1.1 Narrative Reviews
1.2 Conceptual Reviews
1.3 Systematic Reviews
Systematic reviews differ from conceptual or narrative reviews in that they can afford the right to make strong statements by virtue of the employed procedures: those can and should be extremely rigorous, systematic, transparent, and reproducible.
This means that as much as possible, the decisions that are taken must be clearly documented and justified, so that the inevitable biases that the research team bring to the project can be taken into account when interpreting the results. It also means that the preparation phase is vital.
1.4 Meta-analyses
Meta-analysis is a homonym, referring simultaneously to a statistical approach and to a class of systematic reviews. The statistical approach comprises techniques to quantitatively synthesize multiple estimates of the same population parameter. Some of these techniques are relatively simple (such as when synthesizing two or more correlation coefficients), and some are very sophisticated (such as when using multi-level meta-regression).
The class of systematic reviews known as meta-analyses are those systematic reviews where the research question can be answered by quantitatively synthesizing a set of estimates, and where the heterogeneity of those estimates is sufficiently low to warrant such quantitative synthesis. Confusingly, the estimates of that heterogeneity require conducting a meta-analysis (the statistical approach). This means that in systematic reviews where the reviewers aim to quantitatively synthesize multiple estimates, but where those estimates turn out to exhibit so much heterogneiety so as to preclude a statistical meta-analysis, a statistical meta-analysis is conducted nonetheless to obtain those heterogeneity estimates. The result is a systematic review that is not a meta-analysis but that does include a statistical meta-analysis.
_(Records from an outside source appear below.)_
Lemma sent_frames_pieces tr sent resp fwd :
  sent_frames (tr ++ map SendMessage sent ++ map SerialWrite1 resp
               ++ map SerialWriteN fwd)
  = sent_frames tr ++ sent.
Proof.
  unfold sent_frames. rewrite !omap_app.
  assert (H1 : forall l, omap (fun ev => match ev with
                 | SendMessage f => Some f | _ => None end)
                 (map SerialWrite1 l) = []) by (induction l; done).
  assert (H2 : forall l, omap (fun ev => match ev with
                 | SendMessage f => Some f | _ => None end)
                 (map SerialWriteN l) = []) by (induction l; done).
  assert (H3 : forall l, omap (fun ev => match ev with
                 | SendMessage f => Some f | _ => None end)
                 (map SendMessage l) = l).
  { induction l as [|x l IH]; [done|]. cbn. f_equal. exact IH. }
  rewrite H1, H2, H3, !app_nil_r. done.
Qed.

Lemma mute_wf e : env_wf e -> env_wf (mute e).
Proof. intros (Ho & Ht & _). repeat split; done. Qed.

(** One iteration on two states that agree on the command side, with and
    without the frame of the controller. *)
Lemma loop_same_commands e a b :
  state_wf a -> state_wf b -> env_wf e -> same_commands a b ->
  exists a' b',
    loop e a = Some a' /\ loop (mute e) b = Some b' /\
    state_wf a' /\ state_wf b' /\ same_commands a' b'.
Proof.
  intros Ha Hb He (Hbuf & Hlen & Hop & Hresp & Hsent).
  destruct (loop_effects e a Ha He) as (a' & Hla & Hwa & Hta & Hoa & Hna).
  destruct (loop_effects (mute e) b Hb (mute_wf e He))
    as (b' & Hlb & Hwb & Htb & Hob & Hnb).
  exists a', b'. repeat (split; [done|]).
  assert (Hcomp : forall k, completes k (mute e) b = completes k e a).
  { intros k. unfold completes, mute. cbn [serial_in]. rewrite Hbuf, Hlen. done. }
  assert (Hline : completes_line (mute e) b = completes_line e a).
  { unfold completes_line, mute. cbn [serial_in]. rewrite Hlen. done. }
  assert (Hnext : next_line (mute e) b = next_line e a).
  { unfold next_line, mute, terminated. cbn [serial_in]. rewrite Hbuf, Hlen. done. }
  assert (Hsb : sent_by (mute e) b = sent_by e a).
  { unfold sent_by. rewrite Hline. unfold mute, terminated. cbn [txFrame0].
    rewrite Hbuf, Hlen. done. }
  assert (Hrb : response_of (mute e) b = response_of e a).
  { unfold response_of. rewrite Hline, Hbuf. done. }
  rewrite Hnext, <- Hna in Hnb. injection Hnb as Hb1 Hb2.
  rewrite !Hcomp, <- Hop, <- Hoa in Hob.
  unfold same_commands. rewrite Hta, Htb, !responses_pieces,
    !sent_frames_pieces, Hsb, Hrb, Hresp, Hsent. done.
Qed.

(** X10 — Frames do not disturb commands.  Whatever frames the controller
    delivers during a run, and whether they are forwarded or not, the line
    buffer, the bus flag, the answers to the commands and the frames sent to
    the controller come out as in the same run without any frame. *)
Theorem X10_frames_do_not_disturb_commands (es : list env) : forall st,
  state_wf st -> Forall env_wf es ->
  exists st1 st2,
    run es st = Some st1 /\ run (map mute es) st = Some st2 /\
    slcanBuf st1 = slcanBuf st2 /\ slcanLen st1 = slcanLen st2 /\
    canOpen st1 = canOpen st2 /\
    responses (trace st1) = responses (trace st2) /\
    sent_frames (trace st1) = sent_frames (trace st2).
Proof.
  assert (Hgen : forall es a b,
    state_wf a -> state_wf b -> Forall env_wf es -> same_commands a b ->
    exists a' b', run es a = Some a' /\ run (map mute es) b = Some b' /\
                  same_commands a' b').
  { clear es. induction es as [|e es IH]; intros a b Ha Hb Hes Hab.
    - exists a, b. done.
    - apply Forall_cons in Hes as [He Hes].
      destruct (loop_same_commands e a b Ha Hb He Hab)
        as (a1 & b1 & Hla & Hlb & Hwa & Hwb & Hab1).
      destruct (IH a1 b1 Hwa Hwb Hes Hab1) as (a' & b' & Hra & Hrb & Hab').
      exists a', b'. cbn [map run]. rewrite Hla, Hlb. done. }
  intros st Hst Hes.
  destruct (Hgen es st st Hst Hst Hes) as (a' & b' & Hra & Hrb & Hab).
  { repeat split. }
  exists a', b'. done.
Qed.

Lemma X10_frames_do_not_disturb_commands_witness :
  let f := CanFrame 0x123 1 (replicate 8 0xAB) in
  let es := [Env (Some "t"%char) (Some f) frame0 (replicate 32 NUL);
             Env (Some "1"%char) None frame0 (replicate 32 NUL);
             Env (Some CR) (Some f) frame0 (replicate 32 NUL)] in
  exists st1 st2,
    run es initial_state = Some st1 /\
    run (map mute es) initial_state = Some st2 /\
    slcanBuf st1 = slcanBuf st2 /\ slcanLen st1 = slcanLen st2 /\
    canOpen st1 = canOpen st2 /\
    responses (trace st1) = responses (trace st2) /\
    sent_frames (trace st1) = sent_frames (trace st2).
Proof.
  apply X10_frames_do_not_disturb_commands; [closed_wf|].
  repeat (apply Forall_cons; split; [closed_wf|]). apply Forall_nil. done.
Defined.

(** ** One answer for each line *)

Lemma run_answers (es : list env) : forall st,
  state_wf st -> Forall env_wf es ->
  exists st',
    run es st = Some st' /\
    length (responses (trace st'))
    = (length (responses (trace st))
       + answers_due (bool_decide (0 < slcanLen st)%nat) (omap serial_in es))%nat.
Proof.
  induction es as [|e es IH]; intros st Hst Hes.
  - exists st. cbn. split; [done|lia].
  - apply Forall_cons in Hes as [He Hes].
    destruct (loop_effects e st Hst He) as (st1 & Hl & Hw1 & Htr & _ & Hnext).
    destruct (IH st1 Hw1 Hes) as (st' & Hr & Hlen).
    exists st'. cbn [run]. rewrite Hl. obind. split; [done|].
    rewrite Hlen, Htr, responses_pieces, length_app.
    assert (Hs1 : slcanLen st1 = (next_line e st).2) by (rewrite <- Hnext; done).
    rewrite Hs1. clear Hlen Hr Htr Hnext Hs1 IH.
    unfold response_of, completes_line, next_line.
    change (omap serial_in (e :: es))
      with (match serial_in e with
            | Some y => y :: omap serial_in es
            | None => omap serial_in es
            end).
    destruct (serial_in e) as [c|]; [|cbn; lia].
    cbn [answers_due]. destruct (is_terminator c); cbn [andb].
    + destruct (decide (0 < slcanLen st)%nat) as [Hp|Hp].
      * rewrite (bool_decide_eq_true_2 _ Hp). cbn [snd length].
        rewrite (bool_decide_eq_false_2 (0 < 0)%nat) by lia. lia.
      * rewrite (bool_decide_eq_false_2 _ Hp). cbn [snd length].
        rewrite (bool_decide_eq_false_2 _ Hp). cbn. lia.
    + destruct (decide (slcanLen st + 1 < SLCAN_BUF_SIZE)%nat) as [Hf|Hf];
        cbn [snd length].
      * rewrite bool_decide_eq_true_2 by lia. lia.
      * destruct Hst as [_ Hlt].
        rewrite bool_decide_eq_true_2 by (unfold SLCAN_BUF_SIZE in *; lia). lia.
Qed.

(** X12 — One answer for each line.  Over any run, the number of answer
    bytes written (CR or BEL) is the number of terminators that end a line of
    at least one byte: a line too long for the buffer still gets its one
    answer, an empty line gets none, and a polled frame never causes one. *)
Theorem X12_one_answer_per_line (es : list env) (st : state) :
  state_wf st -> slcanLen st = 0%nat -> Forall env_wf es ->
  exists st',
    run es st = Some st' /\
    length (responses (trace st'))
    = (length (responses (trace st))
       + answers_due false (omap serial_in es))%nat.
Proof.
  intros Hst Hempty Hes.
  destruct (run_answers es st Hst Hes) as (st' & Hr & Hlen).
  exists st'. split; [done|]. rewrite Hlen, Hempty. done.
Qed.

Lemma X12_one_answer_per_line_witness :
  exists st',
    run (map byte_env (chars "O" ++ [CR; LF] ++ replicate 40 "x"%char
                       ++ [LF; CR] ++ chars "t" ++ [CR]))
      initial_state = Some st' /\
    length (responses (trace st')) = 3%nat.
Proof.
  apply (X12_one_answer_per_line
           (map byte_env (chars "O" ++ [CR; LF] ++ replicate 40 "x"%char
                          ++ [LF; CR] ++ chars "t" ++ [CR]))
           initial_state); [closed_wf|done|].
  repeat (apply Forall_cons; split; [closed_wf|]). apply Forall_nil. done.
Defined.
Lemma X16_camera_list_is_shown_witness :
  hasCameraPermissions
    (persistedDataManager
       (step (EvGetCamerasSettled (Some 0%nat) (Resolved two_cameras))
          permission_requested)) = true.
Proof.
  refine (proj1
    (@X16_camera_list_is_shown permission_requested (Some 0%nat)
       {| cam_id := "cam-back"; cam_label := "Back camera" |}
       [{| cam_id := "cam-front"; cam_label := "Front camera" |}] _ _));
    vm_compute; reflexivity.
Defined.
(** * THE-BACKROOMS: the World subsystem ([world.py])

    A shallow embedding of the [World] class: the deterministic wall, pillar
    and doorway generator with its caches, the progressive wall-damage
    store, the debris pool, the collision query and the save/load
    serializer, followed by the properties of the specification that were
    checked against it.

    Python values are rendered as follows.
    - [int] is [Z]; [float] is the kernel's binary64 [PrimFloat.float], so
      every float operation below is the IEEE-754 one that CPython performs.
    - A grid point [(x, z)] is a pair [Z * Z]; a wall key
      [tuple(sorted([(x1, z1), (x2, z2)]))] is a pair of grid points.
    - [dict] and [set] attributes are [gmap] and [gset]; a dict of the save
      document, whose keys are strings, is an association list in
      insertion order.
    - A method that mutates [self] takes the world and returns the new one;
      the module-level [random] generator is threaded explicitly and the
      events handed to [event_bus.emit] are returned as a list. *)

From Stdlib Require Import PrimFloat.
From Stdlib Require SpecFloat FloatOps FloatAxioms.
From Stdlib Require Import ZArith List Bool Ascii String Lia.
From Stdlib Require Import Numbers.DecimalString Numbers.DecimalZ Numbers.DecimalPos.
From stdpp Require Import base option list gmap sets strings.

Local Open Scope Z_scope.

(** ** Python's numbers *)

Module Py.

(** The ints of magnitude at most 2^53.  Each of them is a float exactly,
    and the sum, the difference and the half of two of them are within the
    binary64 range: on such ints no conversion and no true division that
    the code below performs raises [OverflowError]. *)
Definition float_safe (n : Z) : Prop := Z.abs n <= 9007199254740992.

(** [float(n)], the conversion CPython applies to the [int] operand of a
    mixed operation: round to nearest, ties to even.  Above the binary64
    range CPython raises [OverflowError], where this gives infinity: the
    value is the code's for an int in range, and every statement below
    that says a call returns is made for [float_safe] ints. *)
Definition float_of_int (n : Z) : float :=
  FloatOps.SF2Prim (SpecFloat.binary_normalize FloatOps.prec FloatOps.emax n 0 false).

(** The integer [n] as an unnormalised binary float [n * 2^0]. *)
Definition SF_of_int (n : Z) : SpecFloat.spec_float :=
  match n with
  | Z0 => SpecFloat.S754_zero false
  | Zpos p => SpecFloat.S754_finite false p 0
  | Zneg p => SpecFloat.S754_finite true p 0
  end.

(** [m / n] on two [int]s (true division): the exact quotient rounded
    once.  Only used with a non-zero divisor.  CPython raises
    [OverflowError] when the quotient is beyond the binary64 range, where
    this gives infinity; see [float_safe]. *)
Definition int_truediv (m n : Z) : float :=
  FloatOps.SF2Prim (SpecFloat.SFdiv FloatOps.prec FloatOps.emax (SF_of_int m) (SF_of_int n)).

(** A finite float as [m * 2^e]; [None] for infinities and NaN. *)
Definition float_parts (x : float) : option (Z * Z) :=
  match FloatOps.Prim2SF x with
  | SpecFloat.S754_zero _ => Some (0, 0)
  | SpecFloat.S754_finite s m e => Some (if s then Zneg m else Zpos m, e)
  | _ => None
  end.

(** [m * 2^e] back to a float (rounding, exact when representable). *)
Definition float_of_parts (m e : Z) : float :=
  FloatOps.SF2Prim (SpecFloat.binary_normalize FloatOps.prec FloatOps.emax m e false).

(** Three-way comparison of [m1 * 2^e1] with [m2 * 2^e2], exactly. *)
Definition parts_compare (a b : Z * Z) : comparison :=
  let e0 := Z.min (snd a) (snd b) in
  Z.compare (Z.shiftl (fst a) (snd a - e0)) (Z.shiftl (fst b) (snd b - e0)).

(** Comparison of an [int] with a [float]: CPython compares the two exact
    values, it does not convert the [int]. *)
Definition int_float_compare (n : Z) (x : float) : option comparison :=
  match float_parts x with
  | Some p => Some (parts_compare (n, 0) p)
  | None =>
      if PrimFloat.is_nan x then None
      else Some (if PrimFloat.ltb x PrimFloat.zero then Gt else Lt)
  end.

(** [n <= x], [x <= n], [n < x], [x < n] for an int [n] and a float [x]. *)
Definition int_le_float (n : Z) (x : float) : bool :=
  match int_float_compare n x with Some Gt | None => false | _ => true end.
Definition float_le_int (x : float) (n : Z) : bool :=
  match int_float_compare n x with Some Lt | None => false | _ => true end.
Definition int_lt_float (n : Z) (x : float) : bool :=
  match int_float_compare n x with Some Lt => true | _ => false end.
Definition float_lt_int (x : float) (n : Z) : bool :=
  match int_float_compare n x with Some Gt => true | _ => false end.

(** [math.fmod(x, y)] for finite [x] and finite non-zero [y]: the exact
    remainder of the truncated quotient, with the sign of [x]. *)
Definition fmod (x y : float) : float :=
  match float_parts x, float_parts y with
  | Some (mx, ex), Some (my, ey) =>
      let e0 := Z.min ex ey in
      let r := Z.rem (Z.shiftl mx (ex - e0)) (Z.shiftl my (ey - e0)) in
      if r =? 0 then (if PrimFloat.get_sign x then PrimFloat.neg_zero else PrimFloat.zero)
      else float_of_parts r e0
  | _, _ => PrimFloat.nan
  end.

(** [math.floor] as a float, for a finite argument. *)
Definition floor (x : float) : float :=
  match float_parts x with
  | Some (m, e) => if 0 <=? e then x else
      let q := Z.shiftr m (- e) in
      if q =? 0 then (if PrimFloat.get_sign x then PrimFloat.neg_zero else PrimFloat.zero)
      else float_of_int q
  | None => x
  end.
(** ** Ranks *)

(** An element that splits the whole array is the element of the same index
    in the sorted array. *)
Lemma selected_rank (arr : list Z) k :
  selected 0 (Z.of_nat (length arr) - 1) arr k ->
  get (merge_sort Z.le arr) k = get arr k.
Proof.
  intros (x & Hx & Hlow & Hhigh). rewrite Hx.
  pose proof (get_Some_bounds _ _ _ Hx) as Hk.
  assert (Hxn : arr !! Z.to_nat k = Some x).
  { by rewrite <-get_nat, Z2Nat.id by lia. }
  pose proof (take_drop_middle arr _ x Hxn) as Hsplit.
  set (A := take (Z.to_nat k) arr) in *.
  set (B := drop (S (Z.to_nat k)) arr) in *.
  assert (HA : forall a, a ∈ A -> a <= x).
  { intros a [i Hi]%list_elem_of_lookup.
    apply lookup_take_Some in Hi as [Hi Hlt].
    apply (Hlow (Z.of_nat i)); [lia|by rewrite get_nat]. }
  assert (HB : forall b, b ∈ B -> x <= b).
  { intros b [i Hi]%list_elem_of_lookup. unfold B in Hi.
    rewrite lookup_drop in Hi.
    apply (Hhigh (Z.of_nat (S (Z.to_nat k) + i))); [|by rewrite get_nat].
    apply lookup_lt_Some in Hi. lia. }
  assert (Hsorted : merge_sort Z.le arr
                    = merge_sort Z.le A ++ x :: merge_sort Z.le B).
  { apply (Sorted_unique Z.le).
    - apply (Sorted_merge_sort Z.le).
    - apply StronglySorted_Sorted, StronglySorted_app. split; [|split].
      + intros a b Ha Hb. rewrite merge_sort_Permutation in Ha.
        apply HA in Ha. apply elem_of_cons in Hb as [->|Hb]; [done|].
        rewrite merge_sort_Permutation in Hb. apply HB in Hb. lia.
      + apply (StronglySorted_merge_sort Z.le).
      + constructor; [apply (StronglySorted_merge_sort Z.le)|].
        apply Forall_forall. intros b Hb. apply HB.
        by rewrite <-(merge_sort_Permutation Z.le B).
    - rewrite !merge_sort_Permutation. by rewrite <-Hsplit at 1. }
  rewrite Hsorted. unfold get. destruct (Z.leb_spec 0 k); [|lia].
  rewrite lookup_app_r; rewrite (Permutation_length (merge_sort_Permutation _ A));
    unfold A; rewrite length_take; [|lia].
  replace (Z.to_nat k - _)%nat with 0%nat by lia. done.
Qed.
In such situations, the reviewers have to synthesize the estimates in another way, often resorting to qualitative integrations or to using visualisations. An insightful visualisation can be a forest plot, a visualisation typically used by statistical meta-analyses to illustrate how the synthesized estimate compares to the estimates from the separate studies – but then omitting the synthesized estimate.
1.5 Scoping Reviews
Scoping reviews or evidence maps (depending on who you ask, these can be the same or slightly different) differ from most types of systematic reviews in that they don’t answer substantive research questions (note that when I use “systematic reviews”, that also includes meta-analyses). Instead, they provide an overview of the scope of the literature: in a sense, they can tell you which research questions can be answered with systematic reviews.
Where most systematic reviews synthesize the evidence itself, often aiming to provide a more conclusive answer to the same or similar research questions as the included primary studies asked, scoping reviews synthesize the metadata about that evidence. They can tell you things like when most studies were conducted; which (sub)topics received most attention when; which study designed were used and whether that was associated to (sub)topic; how studies were distributed geographically; which sample sizes were common; whether any of those variables shows trends over time; et cetera.
Scoping reviews also produce an extensive database of literature, and are an excellent starting point for focused systematic reviews. Those also become much easier to plan, since you’ll know how many studies are available. Depending on the comprehensiveness of your scoping review’s extraction, you may even be able to skip the search and screening phases of those systematic reviews, since you already know which articles to include. Especially in combination with a decentralized approach to extraction, this means that scoping reviews can enable very efficient mapping of the literature.